§ **Task objective**
From the material below, copy each line that holds the word "Using".

§ **Data for analysis**
(* ===== verification/ScanSpec.v ===== *)
(** * ScanSpec: what scans promise

    The pages of a scan show every item once, and parallel segments share the items out. *)

From stdpp Require Import sorting.
From S2P Require Import Prelude Bytes Wire Decimal Item KeyEnc Lexer Path Cond KeyCond Heap Update Bolt Cursor Table Items Query Txn StoreInv StoreSpec Paging QuerySpec.

#[local] Set Default Proof Using "All".

Section scan.
Context `{B : Bolt} {BL : BoltLaws B} (now : Z).

(** The segment of a request, when it has several. *)
Definition in_segment (in_ : ScanInput) (key : string) : bool :=
  if 1 <? s_total in_ then segmentOf key (s_total in_) =? s_segment in_ else true.

Section walk.
Context (in_ : ScanInput) (t : Table) (idx : option Index) (db : DB) {V : Type}
  (load : V -> outcome (option json)) (l : list (string * V)) (L : listing t idx db load l).

(** What an entry contributes. *)
Definition scan_evals (e : string * V) : option (Item * json) :=
  match load e.2 with
  | Ret (Ok (Some raw)) =>
      match ItemFromJSON raw with
      | Ok it => if expired now t it then None else if in_segment in_ e.1 then Some (it, raw) else None
      | Err _ => None
      end
  | _ => None
  end.

Definition beyond (start : option string) (e : string * V) : bool :=
  match start with None => true | Some k => bytes_ltb k e.1 end.

Lemma scan_walk_page start :
  scan_walk now in_ t idx start load l =
    Ret (fill t idx (s_filter in_) (s_limit in_) (omap scan_evals (List.filter (beyond start) l)) (mkPage no_output 0)).
Proof.
  unfold scan_walk. fold (in_segment in_).
  assert (match start with Some k => seek_after k l | None => l end = List.filter (beyond start) l) as ->.
  { destruct start; [apply seek_after_filter, (ls_sorted _ _ _ _ _ L)|symmetry; by apply filter_all]. }
  apply walk_fill. intros e pg [He _]%elem_of_filter_bool.
  destruct (ls_entry _ _ _ _ _ L e He) as (raw & it & pk & Hl & Hit & _).
  unfold visit_scan, scan_evals. rewrite Hl. simpl. rewrite Hit. simpl. destruct (expired now t it); [done|].
  change (if 1 <? s_total in_ then segmentOf e.1 (s_total in_) =? s_segment in_ else true) with (in_segment in_ e.1).
  by destruct (in_segment in_ e.1).
Qed.

Lemma scan_evals_Some e c : scan_evals e = Some c ->
  load e.2 = mret (Some c.2) /\ ItemFromJSON c.2 = Ok c.1 /\ expired now t c.1 = false /\ in_segment in_ e.1 = true.
Proof.
  unfold scan_evals. destruct (load e.2) as [[[raw|]|]| |]; try done. destruct (ItemFromJSON raw) as [it|] eqn:E; [|done].
  destruct (expired now t it) eqn:Ex; [done|]. destruct (in_segment in_ e.1) eqn:Es; [|done]. by intros [= <-].
Qed.

Definition scan_keyed (e : string * V) : option (string * Item) :=
  c ← scan_evals e;
  match primaryKey t c.1 with Ok pk => Some (pk, c.1) | Err _ => None end.

Lemma scan_keyed_Some e a :
  e ∈ l -> scan_keyed e = Some a ->
  item_at t a.1 a.2 db /\ expired now t a.2 = false /\ cursor_key idx a.2 a.1 = Ok (Some e.1) /\ in_segment in_ e.1 = true.
Proof.
  intros He H. destruct (ls_entry _ _ _ _ _ L e He) as (raw & it & pk & Hl & Hit & Hd & Hp & Hc).
  unfold scan_keyed in H. destruct (scan_evals e) as [c|] eqn:Ec; [|done].
  apply scan_evals_Some in Ec as (Hl' & Hit' & Hx & Hs). rewrite Hl in Hl'. injection Hl' as ->. simpl in H.
  assert (c.1 = it) as E by congruence. rewrite E, Hp in H. injection H as <-. simpl. rewrite <- E.
  split; [by exists c.2|]. split; [done|]. split; [congruence|done].
Qed.

Definition scanned_items : list (string * Item) := omap scan_keyed l.

Lemma scanned_items_items : scanned_items.*2 = (omap scan_evals l).*1.
Proof.
  unfold scanned_items. assert (forall e, e ∈ l -> e ∈ l) as Hin by done. revert Hin. generalize l at 1 3 4 as es.
  induction es as [|e es IH]; intros Hin; [done|].
  assert (exists pk, scan_keyed e = (fun c => (pk, c.1)) <$> scan_evals e) as (pk & Hk).
  { destruct (ls_entry _ _ _ _ _ L e (Hin e ltac:(by left))) as (raw & it & pk & Hl & Hit & _ & Hp & _).
    exists pk. unfold scan_keyed. destruct (scan_evals e) as [c|] eqn:Ec; [|done].
    apply scan_evals_Some in Ec as (Hl' & Hit' & _). rewrite Hl in Hl'. injection Hl' as ->. simpl.
    assert (c.1 = it) as -> by congruence. by rewrite Hp. }
  simpl. rewrite Hk. destruct (scan_evals e) as [c|]; simpl; [f_equal|]; apply IH; intros e' He'; apply Hin; by right.
Qed.

Lemma scanned_items_spec k it :
  (k, it) ∈ scanned_items <->
  item_at t k it db /\ expired now t it = false /\
  exists xk, cursor_key idx it k = Ok (Some xk) /\ in_segment in_ xk = true.
Proof.
  unfold scanned_items. rewrite list_elem_of_omap. split.
  - intros (e & He & H). destruct (scan_keyed_Some e _ He H) as (? & ? & ? & ?). eauto.
  - intros (Hit & Hx & xk & Hc & Hs). destruct (ls_item _ _ _ _ _ L k it xk Hit Hc) as (v & Hv).
    exists (xk, v). split; [done|].
    destruct (ls_entry _ _ _ _ _ L _ Hv) as (raw & it' & pk & Hl & Hit' & Hd & Hp & Hc').
    destruct Hit as (raw0 & Hr0 & Hit0).
    assert (pk = k) as -> by (eapply cursor_key_inj; [..|exact Hc'|exact Hc]; by eapply ItemFromJSON_wf).
    assert (raw = raw0) as -> by congruence. assert (it' = it) as -> by congruence.
    unfold scan_keyed, scan_evals. simpl in *. rewrite Hl. simpl. rewrite Hit', Hx, Hs. simpl. by rewrite Hp.
Qed.

Lemma scanned_items_NoDup : NoDup scanned_items.*1.
Proof.
  apply sorted_NoDup. eapply sorted_omap; [|apply (ls_sorted _ _ _ _ _ L)].
  intros x y a b Hx Hy Ha Hb Hlt E.
  destruct (scan_keyed_Some x a Hx Ha) as (Ia & _ & Ca & _), (scan_keyed_Some y b Hy Hb) as (Ib & _ & Cb & _).
  rewrite <- E in Ib. rewrite (item_at_fun _ _ _ _ _ Ib Ia), <- E, Ca in Cb. injection Cb as Cb.
  unfold key_lt in Hlt. rewrite Cb in Hlt. by destruct (bytes_lt_irrefl y.1).
Qed.

Lemma collect_scan (ask : option json -> outcome QueryOutput) fuel :
  (forall it, it ∈ scanned_items.*2 -> exists b, keeps (s_filter in_) it = Ok b) ->
  ask None = (pg ← scan_walk now in_ t idx None load l; mret (p_out pg)) ->
  (forall raw k, startPosition t idx raw = Ok k ->
     ask (Some raw) = (pg ← scan_walk now in_ t idx (Some k) load l; mret (p_out pg))) ->
  (length scanned_items < fuel)%nat ->
  collect fuel ask None = Ret (Ok (projectIndex idx t <$> List.filter (kept (s_filter in_)) scanned_items.*2)).
Proof.
  intros Hans H0 Hk Hf. rewrite scanned_items_items.
  apply (collect_all t idx (s_filter in_) (s_limit in_) fuel ask None (omap scan_evals l)).
  - apply Forall_forall. intros c Hc. apply Hans. rewrite scanned_items_items. by apply list_elem_of_fmap_2.
  - rewrite H0, scan_walk_page. unfold page_on, beyond. by rewrite filter_all.
  - intros pre c post Hsplit. pose proof (omap_split scan_evals l pre c post Hsplit) as (la & e & lb & El & Ec & Eb).
    assert (e ∈ l) as Hel by (rewrite El; apply elem_of_app; right; by left).
    destruct (ls_entry _ _ _ _ _ L e Hel) as (raw & it & pk & Hl & Hit & _ & Hp & Hc).
    apply scan_evals_Some in Ec as (Hl' & Hit' & _). rewrite Hl in Hl'. injection Hl' as ->.
    assert (c.1 = it) as -> by congruence.
    rewrite (Hk _ e.1) by (eapply resume; [by eapply ItemFromJSON_wf|done..]).
    rewrite scan_walk_page. unfold page_on. do 4 f_equal.
    pose proof (ls_sorted _ _ _ _ _ L) as Hs. rewrite El in Hs |- *.
    rewrite (sorted_after _ _ la e lb Hs); [by rewrite Eb|..]; unfold beyond.
    + intros y Hy. by apply bytes_ltb_spec.
    + intros y Hy. apply bytes_ltb_lt. intros Hy'. apply (bytes_lt_irrefl e.1). by etrans.
    + apply bytes_ltb_lt, bytes_lt_irrefl.
  - rewrite <- (length_fmap fst), <- scanned_items_items, length_fmap. exact Hf.
Qed.
End walk.

(** ** Scans *)

Definition scan_from (start : option json) (in_ : ScanInput) : ScanInput :=
  mkScanInput (s_table in_) (s_index in_) (s_filter in_) (s_limit in_) start (s_segment in_) (s_total in_).

(** A scan from its first page to its last. *)
Definition scan_pages (fuel : nat) (in_ : ScanInput) (db : DB) : outcome (list Item) :=
  collect fuel (fun start => Scan now (scan_from start in_) db) None.

(** A scan answers by walking the bucket its table or index has, if any. *)
Lemma Scan_listing in_ t idx db :
  defines (s_table in_) t db -> consistent t db -> find_index (s_index in_) t = Ok idx ->
  ((forall start, Scan now (scan_from start in_) db = mret no_output) /\
   forall k it xk, item_at t k it db -> cursor_key idx it k <> Ok (Some xk)) \/
  exists V (load : V -> outcome (option json)) l, listing t idx db load l /\
    forall start, Scan now (scan_from start in_) db =
      (k ← Ret (start_after t idx start); pg ← scan_walk now in_ t idx k load l; mret (p_out pg)).
Proof.
  intros Hd C Hi.
  assert (forall start, Scan now (scan_from start in_) db = View (match idx with
    | None => match db_data db !! dataBucket (t_name t) with
              | None => mret no_output
              | Some b => k ← lift (start_after t idx start); page_of (scan_walk now in_ t idx k itself (bentries b))
              end
    | Some ix => match db_index db !! indexBucket (t_name t) (ix_name ix) with
              | None => mret no_output
              | Some b => k ← lift (start_after t idx start); page_of (scan_walk now in_ t idx k (chase t db) (bentries b))
              end
    end) db) as E.
  { intros start. unfold Scan, View, scan, T_bind, mbind, outcome_mbind.
    simpl. rewrite (getTable_defines _ _ _ Hd). simpl. unfold lift. rewrite Hi. simpl. by destruct idx. }
  assert (forall {C} (r : result C) (f : C -> outcome page),
    View (k ← lift r; page_of (f k)) db = (k ← Ret r; pg ← f k; mret (p_out pg))) as Hpage.
  { intros A r f. unfold View, lift, page_of, mbind, T_bind, outcome_mbind. destruct r as [a|]; [|done]. simpl.
    by destruct (f a) as [[]| |]. }
  destruct idx as [ix|].
  - apply find_index_elem in Hi. destruct (db_index db !! indexBucket (t_name t) (ix_name ix)) as [bk|] eqn:Eb.
    + right. exists string, (chase t db), (bentries bk). split; [by apply listing_index|].
      intros start. by rewrite E, Hpage.
    + left. split; [intros start; by rewrite E|]. intros k it xk Hit Hk.
      assert (index_get t ix xk db = Some k) as Hx by (apply (con_index _ _ C ix xk k Hi); eauto).
      unfold index_get in Hx. by rewrite Eb in Hx.
  - destruct (db_data db !! dataBucket (t_name t)) as [bk|] eqn:Eb.
    + right. exists json, itself, (bentries bk). split; [by apply listing_table|]. intros start. by rewrite E, Hpage.
    + left. split; [intros start; by rewrite E|]. intros k it xk (raw & Hr & _). unfold data_get in Hr. by rewrite Eb in Hr.
Qed.

(** A scan's pages show every item of its segment once.  On a table whose items and
    indexes agree, following the pages of a scan, whatever their limit, answers the
    unexpired items that are in the table or the index and, when the request has several
    segments, whose key hashes to its segment: each exactly once, less those the filter
    rejects.  An item's key hashes to one segment, so parallel segments share the items
    out without overlap. *)
Lemma Scan_pages_exact in_ t idx db :
  defines (s_table in_) t db -> consistent t db -> find_index (s_index in_) t = Ok idx ->
  (forall k it, item_at t k it db -> exists b, keeps (s_filter in_) it = Ok b) ->
  exists res : list (string * Item),
    (forall k it, (k, it) ∈ res <->
       item_at t k it db /\ expired now t it = false /\
       exists xk, cursor_key idx it k = Ok (Some xk) /\
         (1 < s_total in_ -> segmentOf xk (s_total in_) = s_segment in_)) /\
    NoDup res.*1 /\
    (forall fuel, (length res < fuel)%nat ->
      scan_pages fuel in_ db = Ret (Ok (projectIndex idx t <$> List.filter (kept (s_filter in_)) res.*2))) /\
    (1 < s_total in_ -> forall xk, 0 <= segmentOf xk (s_total in_) < s_total in_).
Proof.
  intros Hd C Hi Hans.
  assert (forall xk, in_segment in_ xk = true <-> (1 < s_total in_ -> segmentOf xk (s_total in_) = s_segment in_)) as Hseg.
  { intros xk. unfold in_segment. destruct (Z.ltb_spec 1 (s_total in_)); [rewrite Z.eqb_eq; tauto|]. split; [lia|done]. }
  assert (1 < s_total in_ -> forall xk, 0 <= segmentOf xk (s_total in_) < s_total in_) as Hrange.
  { intros H1 xk. apply Z.mod_pos_bound. lia. }
  destruct (Scan_listing in_ t idx db Hd C Hi) as [[Hno Hnone]|(V & load & l & L & HL)].
  - exists []. split.
    { intros k it. split; [by intros ?%not_elem_of_nil|]. intros (Hit & _ & xk & Hc & _). by destruct (Hnone k it xk Hit). }
    split; [constructor|]. split; [|done]. intros [|fuel] Hf; [simpl in Hf; lia|]. unfold scan_pages. simpl. by rewrite Hno.
  - exists (scanned_items in_ t load l). split.
    { intros k it. rewrite (scanned_items_spec in_ t idx db load l L). by setoid_rewrite Hseg. }
    split; [by apply (scanned_items_NoDup in_ t idx db)|]. split; [|done]. intros fuel Hf. unfold scan_pages.
    apply (collect_scan in_ t idx db load l L).
    + intros it (k & -> & Hit)%list_elem_of_fmap. destruct k as [k it'].
      apply (scanned_items_spec in_ t idx db load l L) in Hit as [Hit _]. eauto.
    + by rewrite HL.
    + intros raw k Hk. rewrite HL. simpl. by rewrite Hk.
    + done.
Qed.
End scan.

(** ** One of two segments of the sample table *)

#[local] Set Default Proof Using "Type".

Definition sample_scan : ScanInput := mkScanInput "T" "" None 1 None 0 2.

Lemma Scan_pages_exact_witness :
  exists res : list (string * Item),
    (forall k it, (k, it) ∈ res <->
       item_at sample_table k it fresh_db /\ expired (second 5) sample_table it = false /\
       exists xk, cursor_key None it k = Ok (Some xk) /\ (1 < 2 -> segmentOf xk 2 = 0)) /\
    NoDup res.*1 /\
    (forall fuel, (length res < fuel)%nat ->
      scan_pages (second 5) fuel sample_scan fresh_db =
        Ret (Ok (projectIndex None sample_table <$> List.filter (kept None) res.*2))) /\
    (1 < 2 -> forall xk, 0 <= segmentOf xk 2 < 2).
Proof.
  apply (Scan_pages_exact (second 5) sample_scan sample_table None fresh_db).
  - vm_compute. reflexivity.
  - exact fresh_consistent.
  - reflexivity.
  - intros k it _. by eexists.
Defined.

§ **Answer box**
#[local] Set Default Proof Using "All".
#[local] Set Default Proof Using "Type".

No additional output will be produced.